[Records from a dataset]
(* ===== verification/PluginsRun.v ===== *)
(** * The code of plugins keeps the invariant

    The code of plugins changes one plugin at a time. Its functions are run symbolically: the
    plugin they work on is known exactly from the moment it is read, and so are the outputs that
    were added since; what the functions of the server do in between does not concern it. At the
    end the plugin has to satisfy the invariant again. *)

From S2P Require Import Prelude Errors Types Views Writer ValueWrite ValueProbe Value Codec Payload Packet Typedescr ValueValidate.
From S2P Require Import Hashtable WaitingList PendingReqs Table Traits Registry RegistrySpec RegistryTheorems Clients Chunk Builders BuildersTheorems Names.
From S2P Require Import PluginData Server ServerFrame ServerTheorems Introspection Builtins Plugins PluginsInv.
From stdpp Require Import strings gmap list.

#[local] Set Warnings "-clear-no-such-hyp".
#[local] Open Scope list_scope.
#[local] Open Scope Z_scope.

(** An output about no other plugin than [c]. *)
Definition about (c : nat) (o : plugin_output) : Prop := forall c', c' <> c -> events_of c' [o] = [] /\ done_of c' [o] = [].

Section run.
Context {T : Type -> Type} `{Table T}.
Context (L : list nat).
Abbreviation sst := (sst (T := T)).

(** Every plugin but [c] satisfies its invariant; [c] is [p], and [outs] are the last outputs, after
    those of which [B] holds. *)
Definition at_plugin (c : nat) (B : bool -> list plugin_output -> Prop) (p : dicey_plugin_data) (outs : list plugin_output)
    (limbo : bool) (c' : nat) (q : dicey_plugin_data) (l : list plugin_output) : Prop :=
  if decide (c' = c) then q = p /\ exists l0, l = l0 ++ outs /\ B limbo l0 else plugin_inv limbo c' q l.

Definition ends {A : Type} (c : nat) B p outs (K : list known_fact) (m : sst A) : Prop :=
  Known c true ∈ K -> forall s, inv (at_plugin c B p outs) L K s -> match m s with (Ok _, s') | (Err _, s') => inv plugin_inv L K s' | _ => True end.

Definition closes (c : nat) (B : bool -> list plugin_output -> Prop) p outs : Prop := forall limbo l, B limbo l -> plugin_inv limbo c p (l ++ outs).

(** The plugin that is worked on is in memory. *)
Lemma at_lookup c B p outs K (s : dicey_server (T := T)) : inv (at_plugin c B p outs) L K s -> Known c true ∈ K ->
  sv_plugins s !! c = Some p /\ exists limbo l, B limbo l.
Proof.
  intros Hi HK. destruct (in_known _ _ _ _ Hi _ HK) as (d & Hd & Hf). apply (in_flags _ _ _ _ Hi c d Hd) in Hf as [q Hq].
  pose proof (in_plugins _ _ _ _ Hi c q Hq) as Ha. unfold at_plugin in Ha. rewrite decide_True in Ha by done. destruct Ha as (-> & l0 & _ & HB). eauto.
Qed.

(** Other predicates for the plugins, the same places. *)
Lemma inv_change Q Q' K (s : dicey_server (T := T)) : inv Q L K s ->
  (forall c p, sv_plugins s !! c = Some p -> Q (bool_decide (c ∈ L)) c p (outputs_of s) -> Q' (bool_decide (c ∈ L)) c p (outputs_of s)) -> inv Q' L K s.
Proof. intros Hi HQ. destruct Hi. split; try done. intros c p Hp. auto. Qed.

Lemma ends_close {A} c B p outs K (m : sst A) : closes c B p outs -> stable plugin_inv L K m -> ends c B p outs K m.
Proof.
  intros Hc Hm HK s Hi. apply Hm. apply (inv_change _ _ _ _ Hi). intros c' q Hq. unfold at_plugin. case_decide as Hd; [|done].
  subst c'. intros (-> & l0 & -> & HB). by apply Hc.
Qed.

### [Exercise requirements]
Say, as a bare number, how many lines in the entries above include the string "Context".

### [Written solution]
2